TASK OBJECTIVE –
Find the line with "apply IHm, wf_dict_set." in the entries below, then reproduce it and every line after it down to and including the line with "Lemma utf8_decode_app a", exactly.

SOURCE MATERIAL –
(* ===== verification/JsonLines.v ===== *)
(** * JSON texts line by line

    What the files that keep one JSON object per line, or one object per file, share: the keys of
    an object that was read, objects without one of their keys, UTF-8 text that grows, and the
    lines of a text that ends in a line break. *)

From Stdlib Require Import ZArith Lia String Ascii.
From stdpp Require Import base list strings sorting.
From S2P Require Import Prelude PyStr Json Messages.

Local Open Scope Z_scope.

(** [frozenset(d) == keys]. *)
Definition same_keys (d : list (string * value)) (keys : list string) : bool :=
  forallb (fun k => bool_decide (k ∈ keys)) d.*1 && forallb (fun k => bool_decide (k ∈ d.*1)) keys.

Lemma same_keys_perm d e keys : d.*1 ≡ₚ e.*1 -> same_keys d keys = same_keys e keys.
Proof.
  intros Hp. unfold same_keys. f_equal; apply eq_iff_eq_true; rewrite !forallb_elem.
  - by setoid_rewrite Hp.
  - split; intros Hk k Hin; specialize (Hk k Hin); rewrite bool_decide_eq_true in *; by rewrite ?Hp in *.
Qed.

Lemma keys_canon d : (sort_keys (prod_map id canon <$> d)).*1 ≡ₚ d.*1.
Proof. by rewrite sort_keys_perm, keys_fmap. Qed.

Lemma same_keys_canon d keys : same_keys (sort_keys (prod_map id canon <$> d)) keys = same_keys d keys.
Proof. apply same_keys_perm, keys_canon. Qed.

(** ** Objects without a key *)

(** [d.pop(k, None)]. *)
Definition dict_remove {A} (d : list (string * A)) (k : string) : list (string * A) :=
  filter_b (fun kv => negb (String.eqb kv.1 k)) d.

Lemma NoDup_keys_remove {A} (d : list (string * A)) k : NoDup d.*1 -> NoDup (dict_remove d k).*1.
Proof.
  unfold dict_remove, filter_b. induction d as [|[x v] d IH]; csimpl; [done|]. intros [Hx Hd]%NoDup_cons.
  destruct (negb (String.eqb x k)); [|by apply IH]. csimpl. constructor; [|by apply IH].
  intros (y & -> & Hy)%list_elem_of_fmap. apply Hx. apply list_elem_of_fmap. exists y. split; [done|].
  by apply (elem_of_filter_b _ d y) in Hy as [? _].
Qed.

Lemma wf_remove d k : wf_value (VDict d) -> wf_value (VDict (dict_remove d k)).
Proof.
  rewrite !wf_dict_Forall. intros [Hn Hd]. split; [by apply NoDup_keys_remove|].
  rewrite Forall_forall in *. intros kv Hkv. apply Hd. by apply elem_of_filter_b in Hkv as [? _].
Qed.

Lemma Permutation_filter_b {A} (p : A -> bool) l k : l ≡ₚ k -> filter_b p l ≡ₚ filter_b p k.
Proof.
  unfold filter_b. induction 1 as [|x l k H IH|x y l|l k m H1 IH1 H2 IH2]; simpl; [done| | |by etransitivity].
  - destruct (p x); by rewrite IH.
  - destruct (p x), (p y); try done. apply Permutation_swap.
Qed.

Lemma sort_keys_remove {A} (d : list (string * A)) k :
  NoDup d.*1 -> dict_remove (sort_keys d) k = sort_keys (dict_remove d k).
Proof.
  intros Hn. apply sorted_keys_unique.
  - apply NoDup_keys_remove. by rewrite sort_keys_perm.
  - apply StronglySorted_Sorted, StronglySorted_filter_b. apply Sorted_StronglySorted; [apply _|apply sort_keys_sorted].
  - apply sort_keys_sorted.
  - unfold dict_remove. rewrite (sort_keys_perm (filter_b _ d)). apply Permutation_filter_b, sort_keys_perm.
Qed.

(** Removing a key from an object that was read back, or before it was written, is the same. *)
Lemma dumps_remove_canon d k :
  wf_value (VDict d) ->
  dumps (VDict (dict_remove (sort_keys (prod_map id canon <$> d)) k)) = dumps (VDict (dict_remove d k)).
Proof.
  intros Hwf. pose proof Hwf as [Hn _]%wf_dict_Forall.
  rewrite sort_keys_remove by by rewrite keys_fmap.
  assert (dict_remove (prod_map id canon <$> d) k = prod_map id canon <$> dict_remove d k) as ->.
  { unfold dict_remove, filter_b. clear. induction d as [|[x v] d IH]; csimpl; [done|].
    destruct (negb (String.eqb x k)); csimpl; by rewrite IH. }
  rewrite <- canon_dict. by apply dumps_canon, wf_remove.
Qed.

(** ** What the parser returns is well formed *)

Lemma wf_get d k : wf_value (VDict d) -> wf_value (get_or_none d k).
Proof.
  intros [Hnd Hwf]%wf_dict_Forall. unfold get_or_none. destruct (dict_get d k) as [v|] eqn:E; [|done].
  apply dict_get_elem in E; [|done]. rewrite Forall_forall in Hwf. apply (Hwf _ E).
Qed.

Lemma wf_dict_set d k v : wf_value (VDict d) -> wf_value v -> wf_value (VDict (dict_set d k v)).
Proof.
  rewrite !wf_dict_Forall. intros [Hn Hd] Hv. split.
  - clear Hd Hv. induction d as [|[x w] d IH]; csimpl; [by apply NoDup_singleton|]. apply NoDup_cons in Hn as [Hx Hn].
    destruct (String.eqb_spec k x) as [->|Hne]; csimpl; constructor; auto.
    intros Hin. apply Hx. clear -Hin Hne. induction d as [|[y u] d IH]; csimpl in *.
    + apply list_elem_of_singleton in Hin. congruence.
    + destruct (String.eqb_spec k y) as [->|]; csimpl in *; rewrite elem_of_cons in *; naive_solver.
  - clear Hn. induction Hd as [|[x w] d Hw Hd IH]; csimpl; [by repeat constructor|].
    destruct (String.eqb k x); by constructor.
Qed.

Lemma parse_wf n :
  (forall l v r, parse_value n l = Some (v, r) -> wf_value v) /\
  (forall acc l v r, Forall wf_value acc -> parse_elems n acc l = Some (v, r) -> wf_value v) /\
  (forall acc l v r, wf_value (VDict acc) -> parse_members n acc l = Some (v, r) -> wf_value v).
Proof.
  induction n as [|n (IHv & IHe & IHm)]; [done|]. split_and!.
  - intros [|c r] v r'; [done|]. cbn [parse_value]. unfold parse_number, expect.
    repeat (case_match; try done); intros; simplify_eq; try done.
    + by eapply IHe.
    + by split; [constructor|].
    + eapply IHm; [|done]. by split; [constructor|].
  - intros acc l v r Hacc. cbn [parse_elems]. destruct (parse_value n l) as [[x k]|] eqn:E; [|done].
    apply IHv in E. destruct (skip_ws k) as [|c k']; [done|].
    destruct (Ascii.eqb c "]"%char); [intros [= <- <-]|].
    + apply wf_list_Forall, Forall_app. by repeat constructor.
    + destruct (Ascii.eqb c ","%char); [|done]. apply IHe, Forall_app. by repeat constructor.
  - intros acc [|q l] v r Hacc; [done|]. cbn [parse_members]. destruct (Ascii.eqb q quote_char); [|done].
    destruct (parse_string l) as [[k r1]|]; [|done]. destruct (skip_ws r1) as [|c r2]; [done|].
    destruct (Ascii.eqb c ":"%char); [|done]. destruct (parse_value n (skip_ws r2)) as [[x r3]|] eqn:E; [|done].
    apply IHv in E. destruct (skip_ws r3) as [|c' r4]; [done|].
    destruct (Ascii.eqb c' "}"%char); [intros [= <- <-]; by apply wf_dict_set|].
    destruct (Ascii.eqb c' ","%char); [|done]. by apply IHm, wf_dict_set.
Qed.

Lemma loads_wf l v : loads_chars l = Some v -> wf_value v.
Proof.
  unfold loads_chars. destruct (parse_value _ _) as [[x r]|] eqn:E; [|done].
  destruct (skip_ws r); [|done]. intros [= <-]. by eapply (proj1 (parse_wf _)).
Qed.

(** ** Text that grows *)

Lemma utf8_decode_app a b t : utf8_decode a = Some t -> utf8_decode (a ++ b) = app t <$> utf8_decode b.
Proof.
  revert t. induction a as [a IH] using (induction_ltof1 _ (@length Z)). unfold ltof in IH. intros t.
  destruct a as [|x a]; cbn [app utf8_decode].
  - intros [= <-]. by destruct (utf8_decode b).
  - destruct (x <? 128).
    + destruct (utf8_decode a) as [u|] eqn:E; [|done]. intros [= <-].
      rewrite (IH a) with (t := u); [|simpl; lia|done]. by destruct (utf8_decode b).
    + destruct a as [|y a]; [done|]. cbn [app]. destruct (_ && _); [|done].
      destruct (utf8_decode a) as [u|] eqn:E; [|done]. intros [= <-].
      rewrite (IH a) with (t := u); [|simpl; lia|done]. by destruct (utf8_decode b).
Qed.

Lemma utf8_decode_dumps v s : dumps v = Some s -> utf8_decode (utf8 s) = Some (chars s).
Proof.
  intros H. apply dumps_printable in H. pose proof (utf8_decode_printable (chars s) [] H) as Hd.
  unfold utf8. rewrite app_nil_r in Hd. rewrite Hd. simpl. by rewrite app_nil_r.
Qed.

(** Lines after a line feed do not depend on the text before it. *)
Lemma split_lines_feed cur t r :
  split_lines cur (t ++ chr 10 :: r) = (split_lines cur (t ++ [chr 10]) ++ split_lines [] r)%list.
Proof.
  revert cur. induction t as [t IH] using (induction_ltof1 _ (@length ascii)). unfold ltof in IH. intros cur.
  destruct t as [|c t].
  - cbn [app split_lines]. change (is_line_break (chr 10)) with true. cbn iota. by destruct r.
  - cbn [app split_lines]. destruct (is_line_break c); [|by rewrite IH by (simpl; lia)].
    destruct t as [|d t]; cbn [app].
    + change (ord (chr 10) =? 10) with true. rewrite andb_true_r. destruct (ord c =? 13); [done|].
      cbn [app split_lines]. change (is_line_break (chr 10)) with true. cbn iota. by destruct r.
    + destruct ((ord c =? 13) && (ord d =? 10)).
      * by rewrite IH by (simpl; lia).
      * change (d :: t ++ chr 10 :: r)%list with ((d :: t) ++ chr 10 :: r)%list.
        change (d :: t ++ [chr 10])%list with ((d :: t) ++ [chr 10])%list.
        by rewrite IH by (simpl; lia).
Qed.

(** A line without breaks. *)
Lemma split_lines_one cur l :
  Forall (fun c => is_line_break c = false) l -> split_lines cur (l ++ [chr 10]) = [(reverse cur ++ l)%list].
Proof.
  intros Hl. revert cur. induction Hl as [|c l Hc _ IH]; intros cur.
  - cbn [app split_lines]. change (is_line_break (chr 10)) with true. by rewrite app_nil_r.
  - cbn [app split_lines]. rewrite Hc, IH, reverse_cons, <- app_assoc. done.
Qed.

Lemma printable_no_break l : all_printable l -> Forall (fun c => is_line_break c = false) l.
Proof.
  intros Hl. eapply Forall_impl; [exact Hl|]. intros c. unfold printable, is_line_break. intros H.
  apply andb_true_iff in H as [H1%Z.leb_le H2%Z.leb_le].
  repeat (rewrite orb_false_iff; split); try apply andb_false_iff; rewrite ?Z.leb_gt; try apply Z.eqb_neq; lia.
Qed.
--
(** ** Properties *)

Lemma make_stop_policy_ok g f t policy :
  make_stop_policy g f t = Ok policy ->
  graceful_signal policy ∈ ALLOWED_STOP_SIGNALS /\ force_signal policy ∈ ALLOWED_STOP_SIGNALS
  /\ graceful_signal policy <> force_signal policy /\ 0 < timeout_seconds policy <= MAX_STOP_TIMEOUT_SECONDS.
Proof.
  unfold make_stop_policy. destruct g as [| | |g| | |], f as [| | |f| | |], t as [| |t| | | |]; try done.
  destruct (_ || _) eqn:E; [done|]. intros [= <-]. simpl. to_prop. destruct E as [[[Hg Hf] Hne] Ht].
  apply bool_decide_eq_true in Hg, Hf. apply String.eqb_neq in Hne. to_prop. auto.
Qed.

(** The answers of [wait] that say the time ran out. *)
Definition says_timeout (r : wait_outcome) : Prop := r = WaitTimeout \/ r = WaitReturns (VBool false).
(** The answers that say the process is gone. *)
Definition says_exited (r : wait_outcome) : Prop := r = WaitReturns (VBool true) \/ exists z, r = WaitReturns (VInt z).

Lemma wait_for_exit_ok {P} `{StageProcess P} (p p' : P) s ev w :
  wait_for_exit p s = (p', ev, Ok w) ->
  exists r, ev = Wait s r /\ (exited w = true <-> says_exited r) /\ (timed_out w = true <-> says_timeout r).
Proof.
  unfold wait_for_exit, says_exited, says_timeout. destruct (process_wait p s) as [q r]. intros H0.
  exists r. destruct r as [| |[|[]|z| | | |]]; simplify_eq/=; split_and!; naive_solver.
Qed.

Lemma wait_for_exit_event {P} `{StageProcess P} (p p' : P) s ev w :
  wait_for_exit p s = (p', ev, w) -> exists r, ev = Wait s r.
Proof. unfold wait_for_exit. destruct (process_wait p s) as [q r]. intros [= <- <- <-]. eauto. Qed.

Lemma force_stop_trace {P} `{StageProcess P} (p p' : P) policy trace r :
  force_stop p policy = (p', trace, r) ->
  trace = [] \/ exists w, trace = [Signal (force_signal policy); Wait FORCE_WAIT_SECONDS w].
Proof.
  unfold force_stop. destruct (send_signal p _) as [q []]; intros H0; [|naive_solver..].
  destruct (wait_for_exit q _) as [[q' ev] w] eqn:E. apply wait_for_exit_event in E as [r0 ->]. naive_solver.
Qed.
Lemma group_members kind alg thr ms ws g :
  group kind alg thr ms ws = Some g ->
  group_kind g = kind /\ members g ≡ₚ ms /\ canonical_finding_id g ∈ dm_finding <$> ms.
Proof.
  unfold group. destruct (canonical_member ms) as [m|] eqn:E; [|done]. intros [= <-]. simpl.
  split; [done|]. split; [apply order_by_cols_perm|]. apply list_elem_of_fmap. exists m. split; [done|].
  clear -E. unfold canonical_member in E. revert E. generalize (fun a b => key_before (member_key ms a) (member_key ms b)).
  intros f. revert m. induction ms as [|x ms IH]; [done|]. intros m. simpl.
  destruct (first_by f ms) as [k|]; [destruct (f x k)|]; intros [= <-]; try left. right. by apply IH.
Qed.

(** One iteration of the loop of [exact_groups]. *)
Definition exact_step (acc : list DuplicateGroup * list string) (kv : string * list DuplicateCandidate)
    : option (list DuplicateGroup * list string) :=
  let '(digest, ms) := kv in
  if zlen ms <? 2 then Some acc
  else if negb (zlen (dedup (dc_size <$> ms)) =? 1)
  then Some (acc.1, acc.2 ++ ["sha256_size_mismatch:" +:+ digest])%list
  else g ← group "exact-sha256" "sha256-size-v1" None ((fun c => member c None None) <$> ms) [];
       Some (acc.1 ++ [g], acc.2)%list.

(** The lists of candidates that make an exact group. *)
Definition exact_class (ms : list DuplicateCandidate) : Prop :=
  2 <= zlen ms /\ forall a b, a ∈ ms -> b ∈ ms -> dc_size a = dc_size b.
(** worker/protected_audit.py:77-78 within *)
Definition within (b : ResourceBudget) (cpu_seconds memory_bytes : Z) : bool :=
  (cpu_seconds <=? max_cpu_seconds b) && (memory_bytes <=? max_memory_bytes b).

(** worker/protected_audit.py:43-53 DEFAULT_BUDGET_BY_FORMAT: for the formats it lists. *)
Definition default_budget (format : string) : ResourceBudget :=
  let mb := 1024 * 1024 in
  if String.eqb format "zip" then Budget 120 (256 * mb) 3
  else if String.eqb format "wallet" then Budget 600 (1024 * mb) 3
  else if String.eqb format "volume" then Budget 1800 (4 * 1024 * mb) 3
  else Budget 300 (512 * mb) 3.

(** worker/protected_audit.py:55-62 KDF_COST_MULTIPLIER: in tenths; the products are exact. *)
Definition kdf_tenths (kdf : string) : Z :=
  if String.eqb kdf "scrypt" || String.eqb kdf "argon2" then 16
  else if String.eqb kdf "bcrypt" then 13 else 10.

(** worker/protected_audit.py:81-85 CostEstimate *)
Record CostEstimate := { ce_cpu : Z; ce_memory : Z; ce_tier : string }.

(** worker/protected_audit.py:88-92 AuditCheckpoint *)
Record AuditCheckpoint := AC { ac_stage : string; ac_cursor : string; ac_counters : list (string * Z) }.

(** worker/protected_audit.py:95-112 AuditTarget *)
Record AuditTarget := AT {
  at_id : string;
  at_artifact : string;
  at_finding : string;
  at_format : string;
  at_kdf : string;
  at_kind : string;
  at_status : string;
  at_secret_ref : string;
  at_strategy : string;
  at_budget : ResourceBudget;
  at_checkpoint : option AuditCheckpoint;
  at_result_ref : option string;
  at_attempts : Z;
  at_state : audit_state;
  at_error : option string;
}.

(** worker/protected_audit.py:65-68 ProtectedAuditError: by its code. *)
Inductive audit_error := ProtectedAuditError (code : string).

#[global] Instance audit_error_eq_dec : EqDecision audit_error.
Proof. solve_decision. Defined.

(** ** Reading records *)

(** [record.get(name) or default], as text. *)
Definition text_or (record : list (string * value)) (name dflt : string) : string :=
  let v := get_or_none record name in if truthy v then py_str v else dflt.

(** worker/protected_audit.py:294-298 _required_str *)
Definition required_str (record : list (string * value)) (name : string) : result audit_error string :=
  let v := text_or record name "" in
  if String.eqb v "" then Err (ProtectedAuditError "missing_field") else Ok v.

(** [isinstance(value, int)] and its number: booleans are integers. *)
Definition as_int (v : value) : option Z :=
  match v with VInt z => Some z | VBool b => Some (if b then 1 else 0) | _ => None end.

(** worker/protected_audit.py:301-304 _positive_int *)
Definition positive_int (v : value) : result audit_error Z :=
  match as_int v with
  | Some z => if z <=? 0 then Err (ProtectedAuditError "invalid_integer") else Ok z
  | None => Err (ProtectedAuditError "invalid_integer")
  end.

RESPONSE BELOW –
    destruct (Ascii.eqb c' ","%char); [|done]. by apply IHm, wf_dict_set.
Qed.

Lemma loads_wf l v : loads_chars l = Some v -> wf_value v.
Proof.
  unfold loads_chars. destruct (parse_value _ _) as [[x r]|] eqn:E; [|done].
  destruct (skip_ws r); [|done]. intros [= <-]. by eapply (proj1 (parse_wf _)).
Qed.

(** ** Text that grows *)

Lemma utf8_decode_app a b t : utf8_decode a = Some t -> utf8_decode (a ++ b) = app t <$> utf8_decode b.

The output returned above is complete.